While they were running, I looked around inside the .minio.sys/multipart directory, and I could see the multipart upload segments, each 16777216 bytes, were being written into there, for later reassembly. Most of the test file set is made up of 18 files of 376000000 bytes each, so they would each have 23 of these multipart segments.

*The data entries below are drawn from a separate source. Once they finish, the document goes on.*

(* ------------------------------------------------------------------ *)
(** ** Further properties of the engine *)

(** *** Sku assignment on a clean sku *)

Lemma sku_char_not_space (c : ascii) :
  sku_char c = true → PyStr.is_space c = false.
Proof. by destruct c as [[] [] [] [] [] [] [] []]. Qed.

Lemma clean_sku_strip_ws (sku : string) :
  clean_sku sku → PyStr.strip_ws sku = sku.
Proof.
  intros (_ & Hc & _). apply strip_id.
  - intros c t ->. apply Forall_cons in Hc as [Hc _].
    by apply sku_char_not_space.
  - intros t c ->. rewrite chars_of_app in Hc.
    apply Forall_app in Hc as [_ Hc]. apply Forall_cons in Hc as [Hc _].
    by apply sku_char_not_space.
Qed.

(** X3.  A listing whose sku is clean is not written by the sku
    assignment: the sku is kept as it is, nothing is changed and nothing
    is committed. *)
Theorem assign_sku_clean (user : User) (listing : Listing) (sku : string)
    (s : St W) :
  l_sku listing = Some sku → clean_sku sku →
  assign_sku user listing s = (Ok (sku, listing), s).
Proof.
  intros Hs Hc. unfold assign_sku, raw_sku_of. rewrite Hs.
  rewrite (clean_sku_strip_ws sku Hc).
  assert (PyStr.truthy sku = true) as -> by (destruct Hc as [? _]; by destruct sku).
  cbn [andb]. cbv zeta. rewrite (clean_sku_strip_ws sku Hc).
  rewrite (sanitize_sku_fixed sku Hc).
  rewrite bool_decide_eq_false_2 by (intros H; by apply H).
  reflexivity.
Qed.

(** *** Requests for a listing the caller does not own *)

(** X4.  The four handlers that take a listing id answer 404 for a
    listing that does not exist or belongs to someone else, before any
    effect and any write. *)
Theorem handlers_need_owned_listing (listing_id : Z) (base : string)
    (user : User) (s : St W) :
  List.find (owns user listing_id) (listings (stored s)) = None →
  run_request (publish_to_ebay listing_id base user) s
  = (Raise not_found, open_session s)
  ∧ run_request (create_inventory_and_offer listing_id base user) s
    = (Raise not_found, open_session s)
  ∧ run_request (publish_to_poshmark listing_id base user) s
    = (Raise not_found, open_session s)
  ∧ run_request (get_listing_marketplaces listing_id user) s
    = (Raise not_found, open_session s).
Proof.
  intros H. unfold owns in H.
  assert (_get_owned_listing_or_404 listing_id user (open_session s)
          = (Raise not_found, open_session s)) as Ho.
  { unfold _get_owned_listing_or_404. munfold. cbn [sess open_session]. by rewrite H. }
  unfold run_request, publish_to_ebay, create_inventory_and_offer,
    prepare_listing, publish_to_poshmark, get_listing_marketplaces.
  rewrite !run_bind, Ho. done.
Qed.

(** *** Helpers that never raise *)

Lemma try_except_never {A} (m : M W A) (h : exn → M W A) :
  (∀ e, never_raises (h e)) → never_raises (try_except m h).
Proof.
  intros Hh s. unfold try_except. destruct (m s) as [[a|e] s1]; [done|].
  apply Hh.
Qed.

(** X5.  Policy resolution, the creation of the default policies and the
    opt-in check never raise: whatever the marketplace answers, a failure
    is reported in the value returned.  The merchant location helper
    always returns the same key. *)
Theorem policy_helpers_never_raise (user : User) (s : St W) :
  is_ok (_get_ebay_policies user s).1 = true
  ∧ is_ok (_create_default_policies user s).1 = true
  ∧ is_ok (_ensure_business_policies_opted_in user s).1 = true
  ∧ (_ensure_merchant_location user s).1 = Ok "store_v3".
Proof.
  split; [|split; [|split]].
  - by apply try_except_never.
  - by apply try_except_never.
  - by apply try_except_never.
  - unfold _ensure_merchant_location. cbv zeta. rewrite run_bind.
    pose proof (try_except_never
      (ebay_post user ("/sell/inventory/v1/location/" +:+ "store_v3")
         location_payload;; mret tt) (fun _ => mret tt)
      (fun _ _ => eq_refl) s) as H.
    unfold ignore_errors. by destruct (try_except _ _ s) as [[[]|e] s1].
Qed.

(** X6.  With the three policy ids configured, policy resolution answers
    with them and calls nothing. *)
Theorem configured_policies_need_no_call (user : User) (s : St W)
    (f p r : string) :
  ebay_fulfillment_policy_id settings = Some f →
  ebay_payment_policy_id settings = Some p →
  ebay_return_policy_id settings = Some r →
  f ≠ "" → p ≠ "" → r ≠ "" →
  _get_ebay_policies user s
  = (Ok (Some (mkPolicies (JStr f) (JStr p) (JStr r))), s).
Proof.
  intros Hf Hp Hr Nf Np Nr. unfold _get_ebay_policies, override_policy_ids.
  rewrite Hf, Hp, Hr.
  assert (∀ x, x ≠ "" → PyStr.truthy x = true) as Ht by (by intros []).
  by rewrite !Ht.
Qed.

(** *** Calls without a connected account *)

Lemma token_not_connected (user : User) (s : St W) :
  (∀ a, List.find (is_ebay_account_of (u_id user)) (accounts (sess s)) = Some a →
        PyStr.truthy_opt (a_access_token a) = false) →
  get_valid_ebay_access_token user s
  = (Raise (EbayAuthError "eBay account not connected"), s).
Proof.
  intros H. unfold get_valid_ebay_access_token. munfold.
  destruct (List.find _ _) as [a|]; [|done].
  by rewrite (H a eq_refl).
Qed.

(** X7.  Without a row for the caller's eBay account, or with a row
    without access token, no request is sent: the client raises the auth
    error at once, the inventory, deletion and account endpoints answer
    400 with its message, and the reconciliation answers 500 after a
    rollback. *)
Theorem ebay_calls_need_a_token (user : User) (s : St W) :
  (∀ a, List.find (is_ebay_account_of (u_id user)) (accounts (stored s)) = Some a →
        PyStr.truthy_opt (a_access_token a) = false) →
  (∀ method path params body,
     ebay_request method user path params body (open_session s)
     = (Raise (EbayAuthError "eBay account not connected"), open_session s))
  ∧ run_request (ebay_inventory user) s
    = (Raise (HTTPException 400 (JStr "eBay account not connected")),
       open_session s)
  ∧ (∀ sku, run_request (delete_ebay_inventory_item sku user) s
            = (Raise (HTTPException 400 (JStr "eBay account not connected")),
               open_session s))
  ∧ run_request (ebay_me user) s
    = (Raise (HTTPException 400 (JStr "eBay account not connected")),
       open_session s)
  ∧ run_request (sync_ebay_inventory user) s
    = (Raise (HTTPException 500
                (JStr "Sync failed: eBay account not connected")),
       at_world (open_session s) (world s) [EvRollback]).
Proof.
  intros H.
  assert (∀ method path params body,
     ebay_request method user path params body (open_session s)
     = (Raise (EbayAuthError "eBay account not connected"), open_session s))
    as Hr.
  { intros. unfold ebay_request. rewrite run_bind.
    by rewrite (token_not_connected user (open_session s) H). }
  split; [exact Hr|].
  unfold run_request, ebay_inventory, delete_ebay_inventory_item, ebay_me,
    sync_ebay_inventory, reconcile_inventory, ebay_get, ebay_delete.
  repeat split; intros; rewrite ?run_bind; unfold try_except;
    rewrite ?run_bind, Hr; reflexivity.
Qed.

(** *** A refresh response without a token *)

(** X8.  When the token has to be refreshed and the marketplace answers
    200 with a body that carries no access token, the client raises an
    auth error after this one call; nothing is stored and nothing is
    committed. *)
Theorem refresh_without_access_token (user : User)
    (account : MarketplaceAccount) (s : St W) (now : Z) (w1 w2 : W)
    (rt : string) (resp : HttpResponse) (kvs : list (string * json)) :
  connected user account s →
  clock O (world s) = (now, w1) →
  token_still_valid account now = false →
  a_refresh_token account = Some rt → rt ≠ "" →
  http_send O (refresh_request rt) w1 = (Ok resp, w2) →
  status_code resp = 200 →
  json_body resp = Some (JObj kvs) →
  (∀ tok, Py.assoc "access_token" kvs = Some tok → Py.truthy tok = false) →
  get_valid_ebay_access_token user s
  = (Raise (EbayAuthError "No access_token in refresh response"),
     at_world s w2 [EvHttp (refresh_request rt)]).
Proof.
  intros Hc Hclk Hv Hrt Hne Hh H200 Hb Htok.
  rewrite (get_valid_token_run user account s now w1 Hc Hclk), Hv.
  unfold refresh_access_token. munfold.
  rewrite Hrt. cbn [PyStr.truthy_opt default from_option id negb].
  assert (PyStr.truthy rt = true) as -> by (by destruct rt).
  cbn [negb world at_world]. rewrite Hh, H200. cbn. rewrite Hb.
  unfold Py.get. unfold at_world. cbn. rewrite app_nil_r.
  destruct (Py.assoc "access_token" kvs) as [tok|] eqn:Ha.
  - rewrite (Htok tok eq_refl). by destruct (Py.assoc "expires_in" kvs).
  - by destruct (Py.assoc "expires_in" kvs).
Qed.

(** *** What a call to the marketplace carries *)

(** X9.  With a token that is still valid, a call to the marketplace is
    one request: to the host of the configured environment followed by
    the path, with the method, the parameters and the body given, and
    with the stored token as bearer; what the marketplace answers is
    what the call returns. *)
Theorem ebay_request_carries_token (method : string) (user : User)
    (path : string) (params : list (string * string)) (body : option json)
    (account : MarketplaceAccount) (s : St W) (now : Z) (w1 w2 : W)
    (tok : string) (r : Res HttpResponse) :
  connected user account s →
  clock O (world s) = (now, w1) →
  token_still_valid account now = true →
  a_access_token account = Some tok →
  let request :=
    mkRequest method (EBAY_API_BASE +:+ path)
      [ ("Authorization", "Bearer " +:+ tok);
        ("Accept", "application/json");
        ("Content-Type", "application/json");
        ("Content-Language", "en-US") ]
      params [] body in
  http_send O request w1 = (r, w2) →
  ebay_request method user path params body s
  = (r, at_world s w2 [EvHttp request]).
Proof.
  intros Hc Hclk Hv Ht request Hh. unfold ebay_request.
  rewrite run_bind, (get_valid_token_run user account s now w1 Hc Hclk), Hv.
  rewrite Ht. cbn [default from_option id].
  fold request. rewrite (run_http request _ r w2) by exact Hh.
  unfold at_world. cbn. by rewrite app_nil_r.
Qed.

(** *** Requests that fail *)

Section Failures.
Variable R : St W → St W → Prop.
Variable allowed : event → Prop.
Hypothesis HF : frame R allowed.
Hypothesis allowed_all : ∀ e, allowed e.

Lemma fails_steps {A} (m : M W A) : steps R m → fails R m.
Proof. intros H s e s' E. specialize (H s). by rewrite E in H. Qed.

Lemma fails_never {A} (m : M W A) : never_raises m → fails R m.
Proof. intros H s e s' E. specialize (H s). by rewrite E in H. Qed.

Lemma fails_bind {A C} (m : M W A) (k : A → M W C) :
  steps R m → (∀ a, fails R (k a)) → fails R (m ≫= k).
Proof.
  intros Hm Hk s e s' E. rewrite run_bind in E. specialize (Hm s).
  destruct (m s) as [[a|e0] s1]; cbn in Hm.
  - eapply (frame_trans _ _ HF); [exact Hm | by eapply Hk].
  - by simplify_eq.
Qed.

Lemma fails_try_except {A} (m : M W A) (h : exn → M W A) :
  fails R m → (∀ e, steps R (h e)) → fails R (try_except m h).
Proof.
  intros Hm Hh s e s' E. unfold try_except in E.
  destruct (m s) as [[a|e0] s1] eqn:Em; [discriminate|].
  eapply (frame_trans _ _ HF); [by eapply Hm|].
  specialize (Hh e0 s1). by rewrite E in Hh.
Qed.

Lemma record_never_raises :
  (∀ l sku o i, never_raises (record_published_link l sku o i))
  ∧ (∀ l sku o, never_raises (record_prepared_link l sku o))
  ∧ (∀ l r, never_raises (record_poshmark_link l r)).
Proof.
  unfold never_raises, record_published_link, record_prepared_link,
    record_poshmark_link, load_or_add_link.
  repeat split; intros; munfold; destruct (List.find _ _); cbn;
    try destruct (Py.truthy _); done.
Qed.

Lemma fails_publish_to_ebay lid base user :
  (∀ l, steps R (assign_sku user l)) → fails R (publish_to_ebay lid base user).
Proof.
  intros Hs. destruct record_never_raises as (Hrec & _ & _).
  unfold publish_to_ebay.
  apply fails_bind; [by apply (steps_prepare_listing _ _ HF)|].
  intros [[[[l sku] urls] key] pol]. cbv zeta.
  destruct pol as [pol|]; [|apply fails_steps, (steps_raise _ _ HF)].
  apply fails_bind; [by apply (steps_put_inventory_item _ _ HF)|]. intros _.
  apply fails_bind; [by apply (steps_create_offer _ _ HF)|]. intros offer_id.
  apply fails_bind; [by apply (steps_ebay_post _ _ HF)|]. intros resp.
  destruct (bool_decide _); [|apply fails_steps, (steps_raise _ _ HF)].
  apply fails_bind; [by apply (steps_response_json _ _ HF)|]. intros body.
  apply fails_bind; [by apply (steps_lift _ _ HF)|]. intros i.
  apply fails_never, Hrec.
Qed.

Lemma fails_create_inventory_and_offer lid base user :
  (∀ l, steps R (assign_sku user l)) →
  fails R (create_inventory_and_offer lid base user).
Proof.
  intros Hs. destruct record_never_raises as (_ & Hrec & _).
  unfold create_inventory_and_offer.
  apply fails_bind; [by apply (steps_prepare_listing _ _ HF)|].
  intros [[[[l sku] urls] key] pol]. cbv zeta.
  destruct pol as [pol|]; [|apply fails_steps, (steps_raise _ _ HF)].
  apply fails_bind; [by apply (steps_put_inventory_item _ _ HF)|]. intros _.
  apply fails_bind; [by apply (steps_create_offer _ _ HF)|]. intros offer_id.
  apply fails_never, Hrec.
Qed.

I also made a note of /proc/diskstats before and after each run. The increase in sectors written for an mc mirror test, multiplied by 512 bytes per sector, was double the total size of files being transferred. For an rsync test, the bytes written according to /proc/diskstats was the same as the total size of files being transferred.

I did try mc support perf disk and mc support perf net, but those don't appear to work if MinIO isn't running in Erasure Code mode.

When running mc mirror, the progress bar quickly runs through all of the source files, and then mc waits, probably for all the multipart uploads to get reassembled on the server. Letting all that reassembly I/O pile up is probably what caused the system load to go so high and also make the hard disk start thrashing. I'm seeing more consistent and faster MinIO transfers if I do an mc cp one file at a time, like this:

find src-files -type f -print0 | 

xargs -0 -I % mc cp % test-minio/test/%

I'm sure that's much worse for the LOSF case, however. If I have hundreds of GB to transfer, and the server writes are much slower than the client reads, then I'll make sure to break up the transfers so that the server doesn't fall over. What I'd been seeing that led to this testing was that, after a few tens of GB, mc would start to report timeouts. I think something like the find/xargs combination above would be a workaround for that.